I work on campus. The very nature of the college academic experience is to "major" in something--that is, to develop some core competencies in a field of study. All of this is well and good, except that competency can work counter to the flourishing of the Christian spiritual life.

Competency is the ability to do something on our own...or at least to know enough of what needs to be done to bring in the proper help if help is needed.

But the core message of the gospel cuts deeply against competency. No amount of competency could undo the sin nature. No amount of competency could restore us into fellowship with our Father.

And so the gospel is an offense to our culture that has been built on American ingenuity and competency. When it comes to the most important relationship in our lives, we all alike must confess our inability to do anything about making the most deeply wrong things right. We need mercy, grace, forgiveness, and the aid of Someone else to come and rescue us. Otherwise, we are stuck with a simple, shallow competency.

Of course for all of us our competencies have limits. And so when we get stuck at the outer limits of our abilities to fix something, we often find ourselves asking God for help. Only mostly what we're asking for is for more competency to be able to fix it on our own strength so that we might be even more independent.

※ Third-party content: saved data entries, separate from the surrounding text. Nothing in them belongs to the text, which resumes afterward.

(* ===== verification/TreplaySpec.v ===== *)
(** * Replaying: specification and proofs

    What replaying one record should do ([replays], [shows]), what walking a
    list of them should do ([walk]), and proofs that the loops of [Treplay.v]
    do it on the encoding of the records. *)

From S2P Require Import Prelude Prog TrTypes Trdump TrdumpSpec Mount User UserSpec Treplay.

(** ** What a record stands for *)

Abbreviation UEv c r := (Ev (S := usig) c r).

Definition rec_path (r : tr_record) : bytes := b_data (pathname r).
Definition rec_aux (r : tr_record) : bytes := take (Z.to_nat (aux_len r)) (b_data (aux r)).

(** Printed for every call that is replayed, and for every call that is not. *)
Definition succeeds (r : tr_record) (e : Z) : bool := bool_decide (0 <= e /\ 0 <= result r).
Definition report (r : tr_record) (syscall : bytes) (e : Z) : uhist :=
  [UEv (u_print (if succeeds r e then L_success (rec_id r) else L_failed (rec_id r))) tt;
   UEv (u_print (L_record (strip r) syscall (Some e))) tt].
Definition show_lines (r : tr_record) (syscalls : list bytes) : uhist :=
  (fun s => UEv (u_print (L_record (strip r) s None)) tt) <$> syscalls.

(** A descriptor that was obtained is closed. *)
Definition closes (fd : Z) (t : uhist) : Prop :=
  if decide (0 <= fd) then exists c : Z, t = [UEv (u_close fd) c] else t = [].

(** The visible calls that replay a record below a directory, and whether
    they all succeed. *)
Inductive replays (strict : bool) (cwd : bytes) (r : tr_record) : uhist -> bool -> Prop :=
| replays_creat (fd : Z) t :
    rec_type_of (type r) = Some FCREAT -> closes fd t ->
    replays strict cwd r
      (UEv (u_open (cwd ++ rec_path r) O_CREAT (perm_flags r)) fd :: t ++ report r (lit "open") fd)
      (succeeds r fd)
| replays_write (fd n : Z) t :
    rec_type_of (type r) = Some FWRITE -> closes fd t ->
    negb strict || succeeds r fd = true ->
    replays strict cwd r
      (UEv (u_open (cwd ++ rec_path r) (int32 (rec_flags r)) 0) fd :: report r (lit "open") fd ++
       UEv (u_write fd (rec_aux r) (aux_len r)) n :: report r (lit "write") (int32 n) ++ t)
      (succeeds r (int32 n))
| replays_write_fail (fd : Z) t :
    rec_type_of (type r) = Some FWRITE -> closes fd t ->
    strict = true -> succeeds r fd = false ->
    replays strict cwd r
      (UEv (u_open (cwd ++ rec_path r) (int32 (rec_flags r)) 0) fd :: report r (lit "open") fd ++ t)
      false
| replays_mkdir (e : Z) :
    rec_type_of (type r) = Some DCREAT ->
    replays strict cwd r
      (UEv (u_mkdir (cwd ++ rec_path r) (perm_flags r)) e :: report r (lit "mkdir") e) (succeeds r e)
| replays_rename (e : Z) :
    rec_type_of (type r) = Some RENAME ->
    replays strict cwd r
      (UEv (u_rename (cwd ++ rec_path r) (cwd ++ rec_aux r)) e :: report r (lit "rename") e)
      (succeeds r e)
| replays_link (e : Z) :
    rec_type_of (type r) = Some LINK ->
    replays strict cwd r
      (UEv (u_link (cwd ++ rec_path r) (cwd ++ rec_aux r)) e :: report r (lit "link") e)
      (succeeds r e)
| replays_symlink (e : Z) :
    rec_type_of (type r) = Some SYMLINK ->
    replays strict cwd r
      (UEv (u_symlink (rec_aux r) (cwd ++ rec_path r)) e :: report r (lit "symlink") e)
      (succeeds r e)
| replays_remove (e : Z) :
    rec_type_of (type r) = Some UNLINK ->
    replays strict cwd r
      (UEv (u_remove (cwd ++ rec_path r)) e :: report r (lit "remove") e) (succeeds r e).

(** The calls a record names when it is only shown. *)
Definition syscalls (t : rec_type) : list bytes :=
  match t with
  | FCREAT => [lit "open"]
  | FWRITE => [lit "open"; lit "write"]
  | DCREAT => [lit "mkdir"]
  | RENAME => [lit "rename"]
  | LINK => [lit "link"]
  | SYMLINK => [lit "symlink"]
  | UNLINK => [lit "remove"]
  | FREAD | DREAD => []
  end.

(** What one record does under the options. *)
Definition record_run (noreplay strict : bool) (cwd : bytes) (r : tr_record) (t : uhist) (go : bool)
    : Prop :=
  if noreplay then
    go = true /\ exists ty, rec_type_of (type r) = Some ty /\ t = show_lines r (syscalls ty)
  else exists ok, replays strict cwd r t ok /\ go = negb strict || ok.

(** All of it shows. *)
Lemma show_lines_visible r l : Forall (fun e => visible e /\ calm e) (show_lines r l).
Proof. unfold show_lines. apply Forall_fmap, Forall_true. by intros s. Qed.

Lemma report_visible r s e : Forall (fun e => visible e /\ calm e) (report r s e).
Proof. by repeat constructor. Qed.

Lemma closes_visible fd t : closes fd t -> Forall (fun e => visible e /\ calm e) t.
Proof. unfold closes. case_decide; [intros [c ->]|intros ->]; by repeat constructor. Qed.

Lemma replays_visible strict cwd r t ok :
  replays strict cwd r t ok -> Forall (fun e => visible e /\ calm e) t.
Proof.
  destruct 1;
    repeat first [apply Forall_nil; done | apply report_visible | by eapply closes_visible
      | apply Forall_cons; split; [done|] | apply Forall_app; split].
Qed.

Lemma record_run_visible noreplay strict cwd r t go :
  record_run noreplay strict cwd r t go -> vis t = t /\ Forall calm t.
Proof.
  intros H. assert (Hv : Forall (fun e => visible e /\ calm e) t).
  { destruct noreplay; [destruct H as (_ & ty & _ & ->); apply show_lines_visible|].
    destruct H as (ok & H & _). by eapply replays_visible. }
  apply Forall_and in Hv as [Hv Hc]. split; [|done].
  clear H Hc. induction Hv as [|e t He _ IH]; [done|].
  unfold vis. rewrite filter_cons_True by done. f_equal. exact IH.
Qed.

(** Records one after the other, until one says to stop. *)
Inductive walk (P : tr_record -> uhist -> bool -> Prop) : list tr_record -> uhist -> bool -> Prop :=
| walk_nil : walk P [] [] true
| walk_go r rs t u go : P r t true -> walk P rs u go -> walk P (r :: rs) (t ++ u) go
| walk_stop r rs t : P r t false -> walk P (r :: rs) t false.

Lemma walk_app P rs1 rs2 t u go :
  walk P rs1 t true -> walk P rs2 u go -> walk P (rs1 ++ rs2) (t ++ u) go.
Proof.
  intros H1 H2. remember true as b eqn:E. induction H1; simplify_eq; simpl; [done|].
  rewrite <- app_assoc. constructor; auto.
Qed.

Lemma walk_app_stop P rs1 rs2 t : walk P rs1 t false -> walk P (rs1 ++ rs2) t false.
Proof.
  intros H. remember false as b eqn:E. induction H; simplify_eq; simpl;
    [constructor; auto|by constructor].
Qed.
(** C1: the replay tool, given the log that a sequence of operations leaves,
    performs these operations again, each once and in order, below its current
    directory. *)
Theorem trace_replay w (env : kenv) dir lock si buf ops m h cwd fuel name :
  env_ok (kernel_ok_resourceful w) env -> good_ptr dir ->
  mounted w m (sb_of w dir) lock si 0 buf -> Forall (op_ok w (umask si)) ops ->
  log_image (tr_lower_filep si) h = [] ->
  Forall is_char cwd -> Forall (op_reaches cwd) ops -> (length ops < fuel)%nat ->
  exists m' h' rs,
    run env (log_ops dir ops) m h = finished tt m' h' /\
    logged_as (trecord_id m) ops rs /\
    let log := log_image (tr_lower_filep si) h' in
    (forall ue, Z.of_nat (length log) <= CHUNK_SIZE -> env_ok (user_ok (UWorld cwd log)) ue ->
     run_shows name (run ue (treplay_main false false fuel [] (Some name)) ∅ [])
       (fun t => exists ts, t = concat ts /\
          Forall2 (fun r t => exists ok, replays false cwd r t ok) rs ts)).
Proof.
  intros Hw Hdir Hm Hops Hlog Hcwd Hreach Hfuel. by_wp (kernel_ok_resourceful w).
  eapply wp_log_ops with (w := w); [done|apply resourceful_of|done..|by rewrite Hlog|].
  intros m' h' rs Hrs Himg. rewrite Hlog in Himg. simpl in Himg. exists m', h', rs.
  split_and!; [done|done|]. rewrite Himg. intros log ue Hlen Henv.
  by eapply replay_logged.
Qed.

God, in his mercy, is good to be slow to grant those requests. All of us must occasionally (some of us more often than others) hit the wall. We must find ourselves unable to fix something in our own strength.

And when we get there and then get mad at God for not giving us more competency to fix the situation, it would be good for us to step back and pause. Perhaps the thing that we're asking for is the very thing that would be the worst thing for us to receive--in fact, it would be death for us were God to give it to us.

God did not come in Christ to make us more competent. He came to call rebellious, needy, broken people to lay down their arms in surrender and lean into God's mercy and grace. That's offensive. It's also very, very good news.

Sunday, November 01, 2009

Top 10 Signs You Might Be Too Old for Trick-or Treating

After last night's excursion with the kids into the land of trick-or-treating, I feel compelled this morning to offer this community service with the top ten signs that you might be too old for trick-or-treating:

10. If you have to shave your five o'clock shadow before you go trick-or-treating, you might be too old for trick-or-treating.

9. If you own a fake i.d, you might be too old for trick-or-treating.

8. If you remember the Clinton administration, you might be too old for trick-or-treating.

7. If you remember the Reagan administration, you're DEFINITELY too old for trick-or-treating.

6. If while trick-or-treating you find yourself regularly distracted by worry about your A.P. exams, you might be too old for trick-or-treating.

5. If you're driving yourself to the candy-jackpot neighborhood, you might be too old for trick-or-treating.

4. If your idea of a good and/or current costume is Vanilla Ice, a Backstreet Boy, Monica Lewinsky, or no costume at all, you might be too old for trick-or-treating.

3. If half-way through roller-blading your way through the jackpot neighborhood you realize you've forgotten to take off your high school class ring, you might be too old for trick-or-treating.

2. If upon hearing about daylight savings time your first thought is, "Sweet! I can squeeze in an extra cigarette if I can steal it from my dad" you're probably too old for trick-or-treating.

1. If you're trying to figure out what to wear to prom, you're probably too old for trick-or-treating.

Further signs that you might be too old for trick-or-treating are welcome.